When it comes to the mass shooting at an LGBT nightclub in Orlando, Catholics have not only responded to this horror, but to the failings of many church leaders to be in solidarity with LGBT communities. A handful of bishops identified the victims as LGBT people, but the vast majority including the Vatican could not even utter the word “gay” in their statements.

Today begins the U.S. bishops’ Fortnight for Freedom campaign. While it is ostensibly focused on religious liberty, in reality this now-annual campaign promotes such freedom at the expense of the rights of LGBT people and others. In view of their failings in responding to Orlando last week, the bishops should cancel the Fortnight and instead use the time to reflect on how they might reconcile with LGBT people in the church and in society.

The bishops could begin by thinking about Micheal Sean Winters’ questions posed to them ahead of the U.S. Conference of Catholic Bishops’ (USCCB) spring meeting held in California last week. He wrote in the National Catholic Reporter:

“Do you see that referring to gay people as ‘people who experience same sex attraction’ is not only a clunky and bizarre phrasing, in the wake of the attacks Sunday morning, it was offensive? Do you see that it seems you are afraid to mention the word, as if saying it were a kind of communicable disease? Does such a reluctance reflect the respect and dignity for the human person the Church celebrates?

“Do you think it is polite to refer to people in the manner that they refer to themselves? Do you still call Presbyterians and Lutherans heretics? Would you appreciate being called papists? Idolators? Does your hesitancy reflect concern about certain theories about LGBT issues you have been sold by some conservative groups and, if so, is this reluctance to call gay people gay not an example of putting ideology before people which the pope has denounced as the source of great evil and many barriers and injustices in our world?”

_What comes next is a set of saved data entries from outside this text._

(** * Crypto agents: task registry, automation rule engine, command router

    A shallow embedding of [CryptoAgent], [AutomationAgent] and the
    price-check path of [ChatAgent] / [CryptoMessageHandler], together with
    the properties of the design document that concern them.

    Conventions of the embedding:
    - an [async] function is a computation in the exception monad [Exc]:
      a promise that resolves is [Ok v], one that rejects (or a synchronous
      [throw]) is [Throw e]; [await] is monadic bind; a thrown value is an
      [Error] object with its [message];
    - a JavaScript number is a binary64 value ([spec_float] at precision 53),
      so comparisons with NaN are false and products are rounded;
    - a value of type [string | undefined] is an [option string]; a
      parameter object is a record of the fields the handlers destructure,
      each at its declared type or [undefined];
    - a rule id is an integer, and the rule array is a list of slots that
      are [null] ([None]) or hold a rule;
    - the capability clients (market, wallet, transaction manager, contract
      manager) perform network I/O and are taken at their class interface,
      as the fields of an environment record: every statement below holds
      for every behaviour of the clients. *)

From Stdlib Require Import ZArith String Ascii Bool Lia Sorted Permutation.
From Stdlib Require Import Floats.SpecFloat.
From stdpp Require Import gmap strings list fin_maps pretty sorting.

Open Scope Z_scope.

(** ** The fragment of the JavaScript runtime the agents use *)

Module JS.

(** *** Exceptions and promises *)

Record Error := { message : string }.

Inductive Exc (A : Type) : Type :=
| Ok (a : A)
| Throw (e : Error).
Arguments Ok {A} a.
Arguments Throw {A} e.

#[global] Instance Exc_ret : MRet Exc := fun A a => Ok a.
#[global] Instance Exc_bind : MBind Exc := fun A B f m =>
  match m with
  | Ok a => f a
  | Throw e => Throw e
  end.

(** [try { body } catch (error) { handler }] *)
Definition try_catch {A} (body : Exc A) (handler : Error -> Exc A) : Exc A :=
  match body with
  | Ok a => Ok a
  | Throw e => handler e
  end.

(** [throw new Error(msg)] *)
Definition throw_new_Error {A} (msg : string) : Exc A :=
  Throw {| message := msg |}.

(** *** Numbers *)

Definition number := spec_float.
Definition prec : Z := 53.
Definition emax : Z := 1024.

(** An integer literal, rounded to binary64 (exact below 2^53). *)
Definition num (z : Z) : number := binary_normalize prec emax z 0 false.

Definition NaN : number := S754_nan.

(** [a < b] and [a > b]; both are false when an operand is NaN. *)
Definition lt (a b : number) : bool := SFltb a b.
Definition gt (a b : number) : bool := SFltb b a.
(** X7: A case expression with a WHEN clause, all of whose pieces render: the
    keywords and the texts of the pieces in order, every piece followed by
    one blank, and the arguments of the pieces in that order. *)
Theorem caseData_rendered (What : option fragment)
    (WhenParts : list whenPart) (Else : option fragment) :
  WhenParts <> [] ->
  (forall h, In h (case_children What WhenParts Else) ->
             err_of (nestedToSQL ToSQL h) = None) ->
  ToSQL (CaseData What WhenParts Else)
  = ("CASE "
       ++ match What with Some w => case_piece w | None => "" end
       ++ String.concat ""
            (map (fun p => let 'WhenPart when then_ := p in
                           "WHEN " ++ case_piece when
                           ++ "THEN " ++ case_piece then_) WhenParts)
       ++ match Else with Some e => "ELSE " ++ case_piece e | None => "" end
       ++ "END",
     append None (flat_map nested_args (case_children What WhenParts Else)),
     None).
Proof.
  intros Hne Hok. cbn [ToSQL]. unfold caseData_ToSQL.
  destruct WhenParts as [|p ps]; [contradiction|]. cbn [length Nat.eqb].
  set (ws := p :: ps) in *. unfold case_children in Hok |- *.
  assert (Hwhat : forall w, What = Some w ->
                            err_of (nestedToSQL ToSQL w) = None).
  { intros w ->. apply Hok. now left. }
  assert (Hwhen : forall h,
             In h (flat_map (fun p => let 'WhenPart when then_ := p in
                                      [when; then_]) ws) ->
             err_of (nestedToSQL ToSQL h) = None).
  { intros h Hh. apply Hok. apply in_or_app. right.
    apply in_or_app. now left. }
  assert (Helse : forall e, Else = Some e ->
                            err_of (nestedToSQL ToSQL e) = None).
  { intros e ->. apply Hok. apply in_or_app. right.
    apply in_or_app. right. now left. }
  change (WriteString {| Buffer := ""; buf_args := None; buf_err := None |}
                      "CASE ")
    with (mkBuffer "CASE " None None).
  assert (Hfold : forall text args,
             fold_left (fun sql p =>
                          let 'WhenPart when then_ := p in
                          WriteSQL ToSQL
                            (WriteString
                               (WriteSQL ToSQL (WriteString sql "WHEN ") when)
                               "THEN ") then_) ws (mkBuffer text args None)
             = mkBuffer
                 (text ++ String.concat ""
                    (map (fun p => let 'WhenPart when then_ := p in
                                   "WHEN " ++ case_piece when
                                   ++ "THEN " ++ case_piece then_) ws))
                 (append args
                    (flat_map nested_args
                       (flat_map (fun p => let 'WhenPart when then_ := p in
                                           [when; then_]) ws)))
                 None).
  { intros text args. exact (WhenParts_ok ws text args Hwhen). }
  destruct What as [w|]; destruct Else as [e|];
    rewrite ?(WriteSQL_ok _ w) by (auto using eq_refl);
    cbn [Buffer buf_args buf_err]; rewrite Hfold;
    unfold WriteString; cbn [Buffer buf_args buf_err];
    rewrite ?(WriteSQL_ok _ e) by (auto using eq_refl);
    unfold sqlizerBuffer_ToSQL, WriteString; cbn [Buffer buf_args buf_err];
    rewrite ?flat_map_app, ?append_append, ?append_assoc, ?app_nil_r;
    repeat match goal with
           | |- context [flat_map nested_args [?x]] =>
               change (flat_map nested_args [x])
                 with (nested_args x ++ [])%list
           end;
    rewrite ?app_nil_r; reflexivity.
Qed.

Lemma caseData_rendered_witness :
  ToSQL (CaseData (Some (Part (VStr "status") None))
                  [WhenPart (Part (VStr "a = ?") (Some [VInt 1]))
                            (Part (VSql (Expr "?" (Some [VStr "foo"]))) None)]
                  None)
  = ("CASE status WHEN a = ? THEN ? END", Some [VInt 1; VStr "foo"], None).
Proof.
  apply (caseData_rendered (Some (Part (VStr "status") None))
           [WhenPart (Part (VStr "a = ?") (Some [VInt 1]))
                     (Part (VSql (Expr "?" (Some [VStr "foo"]))) None)]
           None).
  - discriminate.
  - intros h [<-|[<-|[<-|[]]]]; reflexivity.
Defined.

(** ** Predicate maps that render *)



Lemma In_getSortedKeys (m : gomap) (k : string) :
  In k (getSortedKeys m) <-> In k (map fst m).
Proof.
  unfold getSortedKeys. split; intros H.
  - exact (Permutation_in _
             (Permutation_sym (SortStrings.Permuted_sort (map fst m))) H).
  - exact (Permutation_in _ (SortStrings.Permuted_sort (map fst m)) H).
Qed.

Lemma Eq_loop_scalars (eq : gomap) equalOpr inOpr nullOpr inEmptyExpr :
  forall keys exprs args,
    (forall k, In k keys -> Eq_scalar (lookup eq k)) ->
    Eq_loop eq equalOpr inOpr nullOpr inEmptyExpr keys exprs args
    = (Join (exprs ++ map (fun k => k ++ " " ++ equalOpr ++ " ?") keys)
            " AND ",
       append args (map (fun k => Eq_unwrapped (lookup eq k)) keys), None).
Proof.
  induction keys as [|k keys IH]; intros exprs args Hs.
  - cbn. now rewrite app_nil_r.
  - cbn [Eq_loop map].
    destruct (Hs k (or_introl eq_refl)) as (Herr & Hnil & Hlist).
    unfold Eq_unwrapped in *.
    destruct (valuer_value (lookup eq k)) as [v err].
    cbn [fst snd] in *. subst err. unfold Eq_expr. rewrite Hnil, Hlist.
    rewrite IH by (intros k' Hk'; apply Hs; now right).
    now rewrite <- app_assoc, append_append.
Qed.
Lemma appended_one (a : list Z) (b : Z) : appended 1 a (a ++ [b]).
Proof. exists [b]. split; [reflexivity | cbn; lia]. Qed.

Lemma processByte_invariant (p : Connection) (cb out : list Z) (w : World) (b : Z) :
  stepInvariant 1 p out w (processByte p cb out w b).
Proof.
  unfold processByte, dispatch.
  destruct (state p) eqn:Hs; repeat case_match; simplify_eq; cbn;
    try exact I;
    (split; [first [apply appended_one | apply appended_zero]|]);
    (split; [first [apply grows_refl | eapply grows_negotiateOption; eassumption]|]);
    cbn; rewrite ?Hs; congruence.
Qed.

Lemma processLoop_invariant (bs : list Z) :
  forall (p : Connection) (cb out : list Z) (w : World),
    stepInvariant (length bs) p out w (processLoop bs p cb out w).
Proof.
  induction bs as [|b bs IH]; intros p cb out w; cbn [processLoop length].
  - cbn. split; [apply appended_zero|]. split; [apply grows_refl | auto].
  - pose proof (processByte_invariant p cb out w b) as Hb.
    destruct (processByte p cb out w b) as [p1 cb1 out1 w1|e p1 out1 w1|x].
    + specialize (IH p1 cb1 out1 w1). cbn in Hb.
      destruct Hb as (Ha & Hg & Hr).
      destruct (processLoop bs p1 cb1 out1 w1); cbn in *; try exact I;
        destruct IH as (Ha' & Hg' & Hr');
        (split; [exact (appended_trans 1 _ _ _ _ Ha Ha')|]);
        (split; [eapply grows_trans; eassumption | auto]).
    + cbn in *. destruct Hb as ((more & -> & Hm) & Hg & Hr).
      split; [exists more; split; [reflexivity | lia] | auto].
    + exact I.
Qed.

(** X15.  Whenever [processCommands] returns: the output buffer is the old
    one with at most one byte appended per input byte; the transport log
    and the two traces have only been appended to, one scripted write
    result consumed per write; the pending reads, the closed flag and the
    environment are untouched; the option table and the window-size
    buffer are unchanged; and a connection that was ready is still
    ready. *)
Theorem processCommands_only_appends (p q : Connection) (input out out' : list Z)
    (w w' : World) (err : option error) :
  processCommands p input out w = Returned err q out' w' ->
  (exists more, out' = out ++ more /\ (length more <= length input)%nat)
  /\ grows w w'
  /\ sameConfig p q
  /\ (state p <> stateNotReady -> state q <> stateNotReady).
Proof.
  intros E. pose proof (processCommands_keeps _ _ _ _ _ _ _ _ E) as Hk.
  revert E. unfold processCommands.
  pose proof (processLoop_invariant input p [] out w) as H.
  destruct (processLoop input p [] out w); intros [= <- <- <- <-] || discriminate;
    destruct H as (Ha & Hg & Hr); auto.
Qed.
(** * Mistral ETL preprocessing: a shallow embedding in Rocq

    This development models the preprocessing code of the Mistral ETL:
    - [src/etl/preprocess.ts]: the schema-unified CSV pipeline
      ([detectSeparator], [standardizeHeader], [collectUniqueHeaders],
      [normalizeDate], [normalizeTime], [parseNumericField], [preprocessFile]);
    - the utility module with [isValidTime], [combineDateTime],
      [detectDelimiter] and [detectFileFormat];
    - the NDJSON variant of [preprocessFile] (a [Transform] stream writing
      one JSON line per row).

    JavaScript strings are sequences of UTF-16 code units; they are modelled
    as [list Z].  ASCII literals are written with [js "..."]. *)

From Stdlib Require Import ZArith List Bool Ascii String QArith Sorting.Sorted Sorting.Permutation Lia.
Import ListNotations.
Open Scope Z_scope.

(** ** JavaScript strings *)

Definition jsstr := list Z.

(** Lift an ASCII Rocq string literal to a JS string (one code unit per character). *)
Definition js (s : string) : jsstr :=
  map (fun a => Z.of_nat (nat_of_ascii a)) (list_ascii_of_string s).

Fixpoint str_eqb (a b : jsstr) : bool :=
  match a, b with
  | [], [] => true
  | x :: a', y :: b' => (x =? y) && str_eqb a' b'
  | _, _ => false
  end.

Definition mem (x : jsstr) (l : list jsstr) : bool := existsb (str_eqb x) l.

(** [String.prototype.split(c)] with a one-code-unit separator. *)
Fixpoint split (c : Z) (s : jsstr) : list jsstr :=
  match s with
  | [] => [[]]
  | x :: r =>
      if x =? c then [] :: split c r
      else match split c r with
           | p :: ps => (x :: p) :: ps
           | [] => [[x]]
           end
  end.

(** [s.split(c)[0]]: the array returned by [split] is never empty. *)
Definition split0 (c : Z) (s : jsstr) : jsstr := hd [] (split c s).

(** [String.prototype.includes] for one code unit. *)
Definition includes (s : jsstr) (c : Z) : bool := existsb (Z.eqb c) s.

Fixpoint startsWith (s p : jsstr) : bool :=
  match p, s with
  | [], _ => true
  | y :: p', x :: s' => (x =? y) && startsWith s' p'
  | _ :: _, [] => false
  end.

Definition endsWith (s p : jsstr) : bool := startsWith (rev s) (rev p).

(** The code units matched by [\s] and removed by [trim]: ECMAScript
    WhiteSpace and LineTerminator. *)
Definition isWs (c : Z) : bool :=
  ((9 <=? c) && (c <=? 13)) || (c =? 32) || (c =? 160) || (c =? 5760)
  || ((8192 <=? c) && (c <=? 8202)) || (c =? 8232) || (c =? 8233)
  || (c =? 8239) || (c =? 8287) || (c =? 12288) || (c =? 65279).

Fixpoint trimStart (s : jsstr) : jsstr :=
  match s with
  | x :: r => if isWs x then trimStart r else s
  | [] => []
  end.

Definition trimEnd (s : jsstr) : jsstr := rev (trimStart (rev s)).

Definition trim (s : jsstr) : jsstr := trimEnd (trimStart s).

(** [s.padStart(2, "0")]. *)
Definition padStart2 (s : jsstr) : jsstr :=
  match s with
  | [] => [48; 48]
  | [x] => [48; x]
  | _ => s
  end.

(** [String.prototype.toLowerCase] on the code units U+0000..U+00FF
    (ASCII and Latin-1 capitals); other code units are left unchanged here.
    The idempotence lemma for [standardizeHeader] below is proved for any
    lower-casing function that fixes the characters [a-z0-9_], which holds
    of the full Unicode mapping. *)
Definition lowerUnit (c : Z) : Z :=
  if ((65 <=? c) && (c <=? 90)) || ((192 <=? c) && (c <=? 222) && negb (c =? 215))
  then c + 32 else c.

Definition toLowerCase (s : jsstr) : jsstr := map lowerUnit s.

(** Decimal rendering of a non-negative integer. *)
Fixpoint digitsAux (fuel : nat) (n : Z) (acc : jsstr) : jsstr :=
  match fuel with
  | O => acc
  | S f =>
      let acc' := (48 + n mod 10) :: acc in
      if n <? 10 then acc' else digitsAux f (n / 10) acc'
  end.

Definition showZ (n : Z) : jsstr := digitsAux 64 n [].

(** ** HeaderStandardizer: [standardizeHeader] *)

(** [.replace(/\s+/g, "_")]: each maximal run of whitespace becomes one [_]. *)
Fixpoint replaceWsRuns (inRun : bool) (s : jsstr) : jsstr :=
  match s with
  | [] => []
  | x :: r =>
      if isWs x then (if inRun then replaceWsRuns true r else 95 :: replaceWsRuns true r)
      else x :: replaceWsRuns false r
  end.

Definition isHeaderChar (c : Z) : bool :=
  ((97 <=? c) && (c <=? 122)) || ((48 <=? c) && (c <=? 57)) || (c =? 95).

(** [.replace(/[^a-z0-9_]/g, "")]. *)
Definition stripNonHeaderChars (s : jsstr) : jsstr := filter isHeaderChar s.

Definition standardizeHeaderWith (lower : jsstr -> jsstr) (header : jsstr) : jsstr :=
  stripNonHeaderChars (replaceWsRuns false (lower (trim header))).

Winters asked, too, about whether bishops’ conflicts about their own sexual identities “helped or hindered” their relations with LGBT people. Robert Mickens in the National Catholic Reporter  followed a similar line of questioning. On LGBT people, Mickens wrote, church teaching and most church leaders “put us in closets and do all they can to keep us there.” He suggested the roots of these problems reside in priests’ own homophobia:

“Closeted homosexuality among the clergy — especially in the hierarchy — is one of the most serious pathologies that continues to hamper our ordained ministers from being prophetic leaders.”

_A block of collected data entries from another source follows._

(** * SupaFund trader: decision-maker and market-manager skills

    A shallow embedding of the replicated decision engine of the trader
    (round transition table, prediction round, bet sampling, bet registry
    update, the [supafund_trader] strategy entry point) together with the
    properties the specification states about them.

    Conventions of the embedding:
    - Python [int] is [Z]; floor division [//] is [Z.div] (the divisor is a
      positive constant wherever it is used);
    - finite Python [float] values are rationals and their comparisons
      (sort keys, [==], [!=], [<=], [>]) agree with those of the
      rationals, so they are embedded as canonical rationals [Qc], on
      which [==] is Leibniz equality (NaN is outside the model); binary
      floating-point arithmetic is not computed: where the code subtracts
      or multiplies floats, the operation is a parameter of the
      embedding, with an outcome that may be an exception;
    - calls into third-party libraries (the Supabase and OpenAI client
      constructors) and into the consensus framework are parameters as
      well, each with an outcome that may be an exception;
    - [str] is [string]; a [dict] with string keys is a [gmap string _]
      when only lookups matter and an association list in insertion order
      when iteration order matters;
    - a Python exception leaving a function is a constructor of its result
      type. *)

From Stdlib Require Import ZArith QArith Qcanon Bool List Permutation Lia Ascii.
From stdpp Require Import gmap strings.
Import ListNotations.
(** * libaacs, [src/libaacs/crypto.c]: a shallow embedding

    The file embeds the byte-level code of [crypto.c] (AES-G3, the
    single-block CMAC, the ECDSA sign/verify wrappers, certificate
    checks, host key pair and bus key derivation) and proves or refutes
    the properties its specification states about it.

    Conventions.
    - A [uint8_t] is a [Z] in [0, 256); a store into a [uint8_t] is
      written [u8] (reduction modulo 256).
    - A buffer is a [list Z]; [buf[i] = v] is stdpp's [<[i:=v]> buf].
    - libgcrypt (ciphers, digests, S-expressions, public-key operations)
      is an injected capability, the record [gcrypt]; every call to it
      is recorded in a log of [event]s, so that "no cryptographic work
      was done" is a statement about that log.
    - A read outside a buffer (undefined behaviour in C) is the [None]
      branch of an [option]. *)

From Stdlib Require Import ZArith Zcong List Lia Bool String.
From stdpp Require Import base list option.
Import ListNotations.
Local Open Scope Z_scope.
Set Warnings "-register-all".

(** ** Bytes and buffers *)

Definition byte_ok (b : Z) : Prop := 0 <= b < 256.

Definition bytes (l : list Z) : Prop := Forall byte_ok l.

(** Store into a [uint8_t]. *)
Definition u8 (z : Z) : Z := z mod 256.

(** [buf[i]], for an index the caller keeps in range. *)
Definition rd (buf : list Z) (i : nat) : Z := nth i buf 0.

Mickens called gay priests who acknowledge their sexual identity but remain closeted “truly heroic men.” These priests and male religious are the “first and most tragic victims of a faulty and hurtful teaching” because they not only must hide themselves but must represent the very church causing that harm. Some of these priests and religious leave active ministry, while others remain to serve the people of God. Then Mickens identified the real problem as those priests and religious who are “homosexually oriented but refuse to admit this even to themselves.” He wrote:

“In this way, they unwittingly inflict their own unacknowledged suffering and pathology on others by mercilessly preaching a rigid morality and insisting on a strict adherence to the letter of every ecclesiastical law. . .These are the tightly buttoned-up types, in every sense of the word. And so many of them tend to find their identity in the traditionalist wing of the church.”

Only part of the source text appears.